Traditional e-commerce platforms were designed with a desktop computer shopper in mind. But over the past several years we’ve seen new devices start to pop-up, if not take over as leaders, as shoppers have started shopping on screens of all sizes and even via devices that don’t have a screen at all. With devices like Amazon Echo, Google Home, Dash buttons and even smart watches, there are so many ways buyers can make purchases online. This is all thanks to the emergence of headless commerce platforms.

Headless commerce reimagines the e-commerce platform as a collection of digital services supporting commerce, rather than a solution for web e-commerce specifically as it has been thought of historically. In headless commerce architecture, the front-end layer and the back-end layer are decoupled, or completely separated, allowing more room for flexibility, enabling nearly limitless customizations and creating more freedom for growth. Headless commerce allows the business to think beyond the simple storefront, shopping cart and checkout, taking things a step further and expecting their e-commerce platform to provide highly customized and seamless purchase journeys, innovative fulfillment options, assisted sales alternatives, integrated microservices, PIM systems, unique corporate account ordering experiences, and much more.

When exploring headless commerce, businessess realize 3 key benefits:

1. Headless commerce allows for highly customized expreriences.

With a headless commerce approach, your front end experience is decoupled from your back-end architecture. This makes it easier – and less risky – to make changes to the front end experience knowing you won’t interrupt to the underlying infrastructure and architecture with these changes. In fact, Amazon, probably the most well-known headless commerce platform, pushes updates every 11.7 seconds on average, and Netflix, another headless commerce platform, deploys code thousands of times each day.

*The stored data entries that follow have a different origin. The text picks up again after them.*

(** * The Electron shell and its Python worker: messaging bridge

    A shallow embedding of the Electron main process (the ZeroMQ request and
    subscriber sockets, the worker process, the IPC handlers) and of the React
    renderer's update handler ([App.jsx]).

    JavaScript strings are sequences of UTF-16 code units, Node [Buffer]s are
    byte sequences.  Calls into the runtime (console, [webContents.send],
    [spawn], [kill], the sockets) are recorded in the state they act on, so
    that "was sent", "was logged" and "was signalled" are observable. *)

From Stdlib Require Import ZArith List Bool Lia Floats.
From Stdlib Require Import Strings.String Strings.Ascii Strings.Byte.
Import ListNotations.
Local Open Scope Z_scope.
Set Warnings "-register-all".

(* ================================================================== *)
(** * Part I: the model *)
(* ================================================================== *)

(** ** JavaScript strings *)

Module JsString.

Definition code_unit := Z.
Definition jsstring := list code_unit.
Definition Buffer := list byte.

Definition byte_to_Z (b : byte) : Z := Z.of_N (Byte.to_N b).

(** A string literal of the source (its characters are ASCII). *)
Definition js (s : string) : jsstring := map byte_to_Z (list_byte_of_string s).

(** [Buffer.from(s)] for an ASCII literal [s]. *)
Definition Buffer_from (s : string) : Buffer := list_byte_of_string s.

Definition SPACE : code_unit := 32.
Definition QUOTE : code_unit := 34.
Definition APOSTROPHE : code_unit := 39.

Definition jsstring_eq_dec : forall a b : jsstring, {a = b} + {a <> b} :=
  list_eq_dec Z.eq_dec.

(** [s.split(sep)] for a separator of one code unit: the pieces between the
    occurrences of [sep]; the array always has at least one element. *)
Fixpoint split (sep : code_unit) (s : jsstring) : list jsstring :=
  match s with
  | [] => [[]]
  | c :: s' =>
      if c =? sep then [] :: split sep s'
      else match split sep s' with
           | piece :: pieces => (c :: piece) :: pieces
           | [] => [[c]]
           end
  end.

(** [parts.join(sep)] for a separator of one code unit. *)
Fixpoint join (sep : code_unit) (parts : list jsstring) : jsstring :=
  match parts with
  | [] => []
  | p :: rest =>
      match rest with
      | [] => p
      | _ :: _ => p ++ sep :: join sep rest
      end
  end.

(** [s.replace(/c/g, d)] for single characters [c] and [d]. *)
Definition replace_all (c d : code_unit) (s : jsstring) : jsstring :=
  map (fun u => if u =? c then d else u) s.

(** [a.startsWith(p)] on byte sequences. *)
Fixpoint starts_with (p f : Buffer) : bool :=
  match p, f with
  | [], _ => true
  | _ :: _, [] => false
  | x :: p', y :: f' => Byte.eqb x y && starts_with p' f'
  end.

End JsString.

(** ** [Buffer.prototype.toString()]: UTF-8 decoding with replacement *)

Module Utf8.
Import JsString.

Record Decoder := {
  code_point : Z;
  bytes_seen : Z;
  bytes_needed : Z;
  lower_boundary : Z;
  upper_boundary : Z
}.

Definition idle : Decoder :=
  {| code_point := 0; bytes_seen := 0; bytes_needed := 0;
     lower_boundary := 0x80; upper_boundary := 0xBF |}.

Definition REPLACEMENT : Z := 0xFFFD.

(** A byte read while no multi-byte sequence is open.  [None] in the output
    stands for a decoding error. *)
Definition lead (b : Z) : Decoder * list (option Z) :=
  if b <=? 0x7F then (idle, [Some b])
  else if (0xC2 <=? b) && (b <=? 0xDF) then
    ({| code_point := Z.land b 0x1F; bytes_seen := 0; bytes_needed := 1;
        lower_boundary := 0x80; upper_boundary := 0xBF |}, [])
  else if (0xE0 <=? b) && (b <=? 0xEF) then
    ({| code_point := Z.land b 0xF; bytes_seen := 0; bytes_needed := 2;
        lower_boundary := if b =? 0xE0 then 0xA0 else 0x80;
        upper_boundary := if b =? 0xED then 0x9F else 0xBF |}, [])
  else if (0xF0 <=? b) && (b <=? 0xF4) then
    ({| code_point := Z.land b 0x7; bytes_seen := 0; bytes_needed := 3;
        lower_boundary := if b =? 0xF0 then 0x90 else 0x80;
        upper_boundary := if b =? 0xF4 then 0x8F else 0xBF |}, [])
  else (idle, [None]).

(** One byte of input.  A byte that cannot continue the open sequence ends
    it with an error and is then read again as a first byte. *)
Definition feed (d : Decoder) (b : Z) : Decoder * list (option Z) :=
  if bytes_needed d =? 0 then lead b
  else if (b <? lower_boundary d) || (upper_boundary d <? b) then
    let (d', out) := lead b in (d', None :: out)
  else
    let cp := Z.lor (Z.shiftl (code_point d) 6) (Z.land b 0x3F) in
    let seen := bytes_seen d + 1 in
    if seen =? bytes_needed d then (idle, [Some cp])
    else ({| code_point := cp; bytes_seen := seen;
             bytes_needed := bytes_needed d;
             lower_boundary := 0x80; upper_boundary := 0xBF |}, []).

Fixpoint run (d : Decoder) (bs : list Z) : list (option Z) :=
  match bs with
  | [] => if bytes_needed d =? 0 then [] else [None]
  | b :: bs' => let (d', out) := feed d b in out ++ run d' bs'
  end.

Definition decode (buf : Buffer) : list (option Z) :=
  run idle (map byte_to_Z buf).

(** The buffer is well-formed UTF-8: decoding meets no error. *)
Definition valid (buf : Buffer) : bool :=
  forallb (fun o => match o with Some _ => true | None => false end)
          (decode buf).

(** The UTF-16 code units of a code point. *)
Definition utf16 (cp : Z) : jsstring :=
  if cp <? 0x10000 then [cp]
  else let c := cp - 0x10000 in
       [0xD800 + Z.shiftr c 10; 0xDC00 + Z.land c 0x3FF].

(** [buf.toString()]: never throws; each error becomes U+FFFD. *)
Definition toString (buf : Buffer) : jsstring :=
  flat_map (fun o => utf16 (match o with Some cp => cp | None => REPLACEMENT end))
           (decode buf).

End Utf8.

(** ** Values, exceptions and suspended computations *)

Module Js.
Import JsString.

Inductive JsError :=
| TypeError
| SyntaxError
| TransportError (errno : Z).

(** How the evaluation of a block ends: normally, by a throw, or not at all
    because an awaited promise has not settled. *)
Inductive completion (A : Type) :=
| Normal (a : A)
| Throw (e : JsError)
| Pending.
Arguments Normal {A} a.
Arguments Throw {A} e.
Arguments Pending {A}.

(** What an awaited promise does. *)
Inductive settled (A : Type) :=
| Resolved (a : A)
| Rejected (e : JsError)
| Never.
Arguments Resolved {A} a.
Arguments Rejected {A} e.
Arguments Never {A}.

Definition M (S A : Type) : Type := S -> completion A * S.

Definition ret {S A} (a : A) : M S A := fun st => (Normal a, st).

Definition bind {S A B} (m : M S A) (k : A -> M S B) : M S B :=
  fun st =>
    match m st with
    | (Normal a, st') => k a st'
    | (Throw e, st') => (Throw e, st')
    | (Pending, st') => (Pending, st')
    end.

Definition throw {S A} (e : JsError) : M S A := fun st => (Throw e, st).

Definition await {S A} (p : settled A) : M S A :=
  fun st =>
    match p with
    | Resolved a => (Normal a, st)
    | Rejected e => (Throw e, st)
    | Never => (Pending, st)
    end.

(** [try { body } catch (err) { handler(err) }] *)
Definition try_catch {S A} (body : M S A) (handler : JsError -> M S A) : M S A :=
  fun st =>
    match body st with
    | (Throw e, st') => handler e st'
    | r => r
    end.

Definition modify {S} (f : S -> S) : M S unit := fun st => (Normal tt, f st).

Definition gets {S A} (f : S -> A) : M S A := fun st => (Normal (f st), st).

Declare Scope js_scope.
Delimit Scope js_scope with js.
Notation "x <- m ;; k" := (bind m (fun x => k))
  (at level 61, m at next level, right associativity) : js_scope.
Notation "m ;; k" := (bind m (fun _ => k))
  (at level 61, right associativity) : js_scope.

(** The values [JSON.parse] produces.  An object lists its own properties,
    each key once. *)
Inductive json :=
| JNull
| JBool (b : bool)
| JNumber (x : float)
| JString (s : jsstring)
| JArray (items : list json)
| JObject (members : list (jsstring * json)).

Fixpoint lookup (key : jsstring) (members : list (jsstring * json)) : option json :=
  match members with
  | [] => None
  | (k, v) :: rest => if jsstring_eq_dec k key then Some v else lookup key rest
  end.

(** [data[key]] for a string key that no prototype defines: [None] is
    [undefined]; reading a property of [null] throws. *)
Definition get_property {S} (data : json) (key : jsstring) : M S (option json) :=
  match data with
  | JNull => throw TypeError
  | JObject members => ret (lookup key members)
  | _ => ret None
  end.

(** Truthiness of a value. *)
Definition ToBoolean (v : json) : bool :=
  match v with
  | JNull => false
  | JBool b => b
  | JNumber x => negb (PrimFloat.eqb x 0%float || PrimFloat.is_nan x)
  | JString s => match s with [] => false | _ :: _ => true end
  | JArray _ => true
  | JObject _ => true
  end.

(** The built-ins the program calls and does not define. *)
Class Builtins := {
  (** [JSON.parse(text)]: a value, or [None] when it throws a SyntaxError *)
  JSON_parse : jsstring -> option json;
  (** [path.join(...segments)] *)
  path_join : list jsstring -> jsstring
}.

End Js.

(** ** The renderer: [App.jsx] *)

Module App.
Import JsString Js.
Local Open Scope js_scope.

Inductive ConsoleEntry :=
| console_error (label : jsstring) (err : JsError).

This is important when it comes to e-commerce because today, more than ever, it’s important to listen to your buyers’ demands and deliver the customized and personalized experiences they are expecting. In B2B, customers are much more likely to choose and trust companies that come recommended from other businesses and friends. In fact, 91% of B2B buyers are influenced by word-of-mouth when making their buying decisions. This makes it more and more important for B2B companies to be able to run experiments and make changes in response to their customers’ demands. Headless commerce platforms don’t constrain you to what traditional e-commerce defines as the “right” user experience allowing you to start from scratch, and also allow for constant changes, customizations, and deployments without disturbing the underlying technology supporting it.

2. Headless commerce improves your time to value.

The biggest consideration in creating custom software is the time and resources it would take you to develop comprehensive business logic and back end services. In fact, back-end business logic, functionality and capabilities usually comprise up to 85% of a software development process. With a headless commerce platform like  Sitecore® OrderCloud®, you are starting from the point of completion which is allowing you to focus on the user experience and deliver a final solution for far less cost, time, and effort.

3. Headless commerce makes integrations faster.

Headless commerce provides an integration approach for connecting and exposing assets via API. APIs allow software platforms to communicate with each other more easily and foster seamless connections and transfers of data. This flexibility removes constraints and broadens possibilities of how the data model can be utilized.

You could even say that headless commerce encourages integrations. Think about it like this: if traditional e-commerce were a car, then headless e-commerce would simply be the engine. If you want top-of-the-line headlights, you can have them, but you’d want to look elsewhere to someone who specializes in them versus someone who specializes in engines. The same is true with headless commerce. You have the core e-commerce functionality as the back-end architecture (the engine), but if you want to add something to make the experience better, you go elsewhere to look for APIs that solve those problems. Because the user experience is decoupled from the back-end, there’s nothing you need to worry about as you facilitate that integration. Take a seemingly simple example: email. Sure, you could build and send off an email directly from the e-commerce platform in a few lines of code. But nothing would compete with some of the top email management softwares out there like MailChimp, which can be accessed and connected via their own API.

Sitecore Senior Architect, Todd Menier, explained that "the best solutions on the planet will not be built from scratch nor offered out-of-the-box via SaaS. Rather they'll be assembled out of distributed, best-in-creed components.


Headless commerce is what makes this possible, allowing you to assemble a customized, tightly integrated experience with the fastest time to value.